(** * Shared credentials provider with STS role chaining and response cache

    A shallow embedding of package [sharedcreds]
    (aws/credentials/sharedcreds): the shared-credentials provider
    ([Retrieve], [Assume], [IsExpired], [loadProfile], [validate],
    [filename], [profile]) and its response cache ([FileCache],
    [JSONFileCacheProvider]).

    Go values are modelled as follows.
    - [string] is Go's byte string; [==] on strings is [String.eqb].
    - A pointer that the code dereferences is an [option]; dereferencing
      [None] is the run-time panic of a nil pointer.
    - [error] values are an inductive type; a nil error is [None].
    - [time.Time] and [time.Duration] are integers counting nanoseconds.
    - The file system, the environment, the clock and the log of calls made
      to the STS client form the [World]; code that touches them runs in the
      monad [M], whose results are [Done] or [Panic]. *)

From Stdlib Require Import ZArith Lia Ascii String.
From stdpp Require Import base option strings gmap pretty.

Local Open Scope string_scope.
Local Open Scope Z_scope.

(** ** Go's strings package, as far as the code uses it *)
Module strings.

(** [strings.Replace(s, old, new, -1)] for one-byte [old] and [new]:
    every occurrence is replaced. *)
Fixpoint ReplaceAll (s : string) (old new : ascii) : string :=
  match s with
  | EmptyString => EmptyString
  | String c rest =>
      String (if Ascii.eqb c old then new else c) (ReplaceAll rest old new)
  end.

(** [strings.Replace(s, old, new, 1)] for a one-byte [old]: the first
    occurrence is replaced by the string [new]. *)
Fixpoint ReplaceFirst (s : string) (old : ascii) (new : string) : string :=
  match s with
  | EmptyString => EmptyString
  | String c rest =>
      if Ascii.eqb c old then new +:+ rest
      else String c (ReplaceFirst rest old new)
  end.

(** [strings.Join(elems, sep)]. *)
Fixpoint Join (elems : list string) (sep : string) : string :=
  match elems with
  | [] => ""
  | [a] => a
  | a :: rest => a +:+ sep +:+ Join rest sep
  end.

(** [c] occurs in [s]. *)
Fixpoint Contains (s : string) (c : ascii) : bool :=
  match s with
  | EmptyString => false
  | String d rest => Ascii.eqb d c || Contains rest c
  end.

End strings.

(** ** Errors *)

(** A Go [error]. [awserr_New code message origErr] is [awserr.New]; the
    errors raised by the collaborators (the operating system, the ini parser,
    the JSON codec, the STS client) are opaque and carry their text. *)
#[warning="-register-all"]
Inductive error : Type :=
| awserr_New (code message : string) (origErr : option error)
| ext_error (text : string).

(** The code of an error made by [awserr.New]. *)
Definition Code (e : error) : string :=
  match e with
  | awserr_New code _ _ => code
  | ext_error _ => ""
  end.

(** ** credentials.Value, with the role fields this repository adds *)
Record Value : Type := mkValue {
  AccessKeyID : string;
  SecretAccessKey : string;
  SessionToken : string;
  ProviderName : string;
  RoleARN : string;
  RoleSessionName : string;
  SourceProfile : string;
  MFASerial : string;
  ExternalID : option string
}.

Definition SharedCredsProviderName : string := "SharedCredentialsProvider".

(** [credentials.Value{ProviderName: SharedCredsProviderName}]: every other
    field has its zero value. *)
Definition Value_ProviderNameOnly : Value :=
  mkValue "" "" "" SharedCredsProviderName "" "" "" "" None.

Definition ErrSharedCredentialsHomeNotFound : error :=
  awserr_New "UserHomeNotFound" "user home directory not found." None.

(** ** Cache key (cache.go, [getCacheKey]) *)

Definition getCacheKey (profile roleArn roleSessionName : string) : string :=
  let arn := strings.ReplaceAll roleArn ":"%char "_"%char in
  let cacheKey := strings.Join [profile; arn] "--" in
  if String.eqb roleSessionName "" then cacheKey
  else strings.Join [cacheKey; roleSessionName] "--".

(** ** Validation of a loaded profile ([validate]) *)

Definition validate (value : Value) (filename profile : string)
  : Value * option error :=
  if String.eqb (RoleARN value) "" then
    if String.eqb (AccessKeyID value) "" then
      (Value_ProviderNameOnly,
       Some (awserr_New "SharedCredsAccessKey"
               ("shared credentials " +:+ profile +:+ " in " +:+ filename
                +:+ " did not contain aws_access_key_id") None))
    else if String.eqb (SecretAccessKey value) "" then
      (Value_ProviderNameOnly,
       Some (awserr_New "SharedCredsSecret"
               ("shared credentials " +:+ profile +:+ " in " +:+ filename
                +:+ " did not contain aws_secret_access_key") None))
    else (value, None)
  else
    if String.eqb (SourceProfile value) "" then
      (Value_ProviderNameOnly,
       Some (awserr_New "SharedCredsSourceProfile"
               ("shared credentials " +:+ profile +:+ " in " +:+ filename
                +:+ " did not contain source_profile") None))
    else (value, None).

(** ** Time *)

(** An instant ([time.Time]): nanoseconds since the zero [time.Time], so the
    zero value of the type is [0] and every reading of the wall clock is
    positive. *)
Definition time_Time : Type := Z.

(** [time.Duration]: a count of nanoseconds. *)
Definition time_Duration : Type := Z.

Definition time_Second : time_Duration := 1000000000.
Definition time_Minute : time_Duration := 60 * time_Second.

(** [DefaultDuration = time.Duration(15) * time.Minute]. *)
Definition DefaultDuration : time_Duration := 15 * time_Minute.

(** Nanoseconds between the zero [time.Time] (1 January of year 1, UTC) and
    the Unix epoch. *)
Definition unixEpochOffset : Z := 62135596800 * 1000000000.

(** [t.UTC().UnixNano()], for instants whose result fits an int64 (the years
    1678 to 2262). *)
Definition UnixNano (t : time_Time) : Z := t - unixEpochOffset.

(** ** The embedded credentials.Expiry *)

(** Modelled from the spec: [credentials.Expiry] (its [SetExpiration] and
    [IsExpired]) belongs to package [credentials], which is not among the
    sources. The spec keeps an expiration timestamp from which the expiry
    window has been subtracted, and reports expiry when the current time is
    at or past it; the comment on [STSOptions.ExpiryWindow] adds that a
    window of zero or less is ignored. A [credentials_Expiry] that was never
    set holds the zero [time_Time]. *)
Record credentials_Expiry : Type := mkExpiry { expiration : time_Time }.

Definition Expiry_zero : credentials_Expiry := mkExpiry 0.

(** Modelled from the spec: see [credentials_Expiry]. *)
Definition Expiry_SetExpiration (e : credentials_Expiry) (exp : time_Time)
    (window : time_Duration) : credentials_Expiry :=
  mkExpiry (if 0 <? window then exp - window else exp).

(** Modelled from the spec: see [credentials_Expiry]. *)
Definition Expiry_IsExpired (e : credentials_Expiry) (now : time_Time) : bool :=
  expiration e <=? now.

(** ** The STS messages the provider reads and writes *)

(** [sts.Credentials]: every field is a pointer. *)
Record sts_Credentials : Type := mkStsCredentials {
  AccessKeyId : option string;
  Expiration : option time_Time;
  sts_SecretAccessKey : option string;
  sts_SessionToken : option string
}.

(** [sts.AssumeRoleOutput]; only [Credentials] is read. *)
Record AssumeRoleOutput : Type := mkAssumeRoleOutput {
  Credentials : option sts_Credentials
}.

(** [sts.AssumeRoleInput], the fields [Assume] fills in. *)
Record AssumeRoleInput : Type := mkAssumeRoleInput {
  DurationSeconds : option Z;
  RoleArn : option string;
  in_RoleSessionName : option string;
  ExternalId : option string
}.

(** The interface [AssumeRoler]: its one method [AssumeRole]. The call
    itself is [call_AssumeRole] below, which also logs it. *)
Definition AssumeRoler : Type :=
  AssumeRoleInput -> option AssumeRoleOutput * option error.

(** ** The world outside the provider *)

(** A parsed ini file: section name to (key to value). *)
Abbreviation IniFile := (gmap string (gmap string string)).

Record World : Type := mkWorld {
  (** [os.Getenv]; an unset variable reads as the empty string. *)
  environ : string -> string;
  (** [ini.Load]: what the parser makes of the file of that name. *)
  ini_files : string -> error + IniFile;
  (** [user.Current()]: the home directory of the current user, when the
      lookup succeeds. *)
  current_user : option string;
  (** The files [ioutil.ReadFile] and [ioutil.WriteFile] work on. *)
  disk : gmap string string;
  (** The error [ioutil.WriteFile] gives for a file name, if any. *)
  write_fault : string -> option error;
  (** [time.Now()]. *)
  now : time_Time;
  (** The requests sent to the STS client so far, oldest first. *)
  sts_calls : list AssumeRoleInput
}.

Definition set_disk (d : gmap string string) (w : World) : World :=
  mkWorld (environ w) (ini_files w) (current_user w) d (write_fault w)
    (now w) (sts_calls w).

Definition log_sts_call (input : AssumeRoleInput) (w : World) : World :=
  mkWorld (environ w) (ini_files w) (current_user w) (disk w) (write_fault w)
    (now w) (sts_calls w ++ [input]).

(** ** Computations: state passing over the world, with panics *)

Inductive Result (A : Type) : Type :=
| Done (a : A)
| Panic (reason : string).
Arguments Done {A} a.
Arguments Panic {A} reason.

Definition M (A : Type) : Type := World -> Result (A * World).

#[export] Instance M_ret : MRet M := fun A a w => Done (a, w).

#[export] Instance M_bind : MBind M := fun A B f m w =>
  match m w with
  | Done (a, w') => f a w'
  | Panic r => Panic r
  end.

Definition panic {A : Type} (reason : string) : M A := fun _ => Panic reason.

Definition nilDereference : string :=
  "invalid memory address or nil pointer dereference".

(** [*ptr]. *)
Definition deref {A : Type} (ptr : option A) : M A :=
  match ptr with
  | Some a => mret a
  | None => panic nilDereference
  end.

Definition os_Getenv (key : string) : M string :=
  fun w => Done (environ w key, w).

Definition time_Now : M time_Time := fun w => Done (now w, w).

(** [client.AssumeRole(input)]. *)
Definition call_AssumeRole (client : AssumeRoler) (input : AssumeRoleInput)
  : M (option AssumeRoleOutput * option error) :=
  fun w => Done (client input, log_sts_call input w).

(** ** Collaborators that are libraries *)

(** The library functions the package calls and whose code lies outside it:
    the JSON codec for [sts.AssumeRoleOutput], [filepath.Join], and the
    client [sts.New(session.New())] used when none is configured. *)
Record Collaborators : Type := mkCollaborators {
  (** [json.Marshal(response)]: the bytes and the error. *)
  json_Marshal : AssumeRoleOutput -> string * option error;
  (** [json.Unmarshal(data, &response)] on a zero [response]: the response
      afterwards and the error. *)
  json_Unmarshal : string -> AssumeRoleOutput * option error;
  filepath_Join : list string -> string;
  sts_New : AssumeRoler
}.

(** ** The provider's data *)

Record STSOptions : Type := mkSTSOptions {
  Duration : time_Duration;
  ExpiryWindow : time_Duration;
  Client : option AssumeRoler
}.

(** The interface [Cache]. *)
Record Cache_interface : Type := mkCache {
  Cache_Get : M (option AssumeRoleOutput * option error);
  Cache_IsExpired : M bool;
  Cache_Set : option AssumeRoleOutput -> M (option error)
}.

(** The interface [CacheProvider]. *)
Record CacheProvider_interface : Type := mkCacheProvider {
  CacheProvider_Get : string -> string -> string -> M Cache_interface
}.

(** [SharedCredentialsProvider]. An interface field that is nil is [None]. *)
Record SharedCredentialsProvider : Type := mkProvider {
  Expiry : credentials_Expiry;
  Filename : string;
  Profile : string;
  retrieved : bool;
  CacheProvider : option CacheProvider_interface;
  Cache : bool;
  STS : STSOptions
}.

Definition set_Expiry (e : credentials_Expiry) (p : SharedCredentialsProvider) :=
  mkProvider e (Filename p) (Profile p) (retrieved p) (CacheProvider p)
    (Cache p) (STS p).

Definition set_Filename (f : string) (p : SharedCredentialsProvider) :=
  mkProvider (Expiry p) f (Profile p) (retrieved p) (CacheProvider p)
    (Cache p) (STS p).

> [PROMPT]
Going down from the first line of the entries above, restate each line word for word until the line holding "- A pointer" is done.

> [ANSWER BELOW]
(** * Shared credentials provider with STS role chaining and response cache

    A shallow embedding of package [sharedcreds]
    (aws/credentials/sharedcreds): the shared-credentials provider
    ([Retrieve], [Assume], [IsExpired], [loadProfile], [validate],
    [filename], [profile]) and its response cache ([FileCache],
    [JSONFileCacheProvider]).

    Go values are modelled as follows.
    - [string] is Go's byte string; [==] on strings is [String.eqb].
    - A pointer that the code dereferences is an [option]; dereferencing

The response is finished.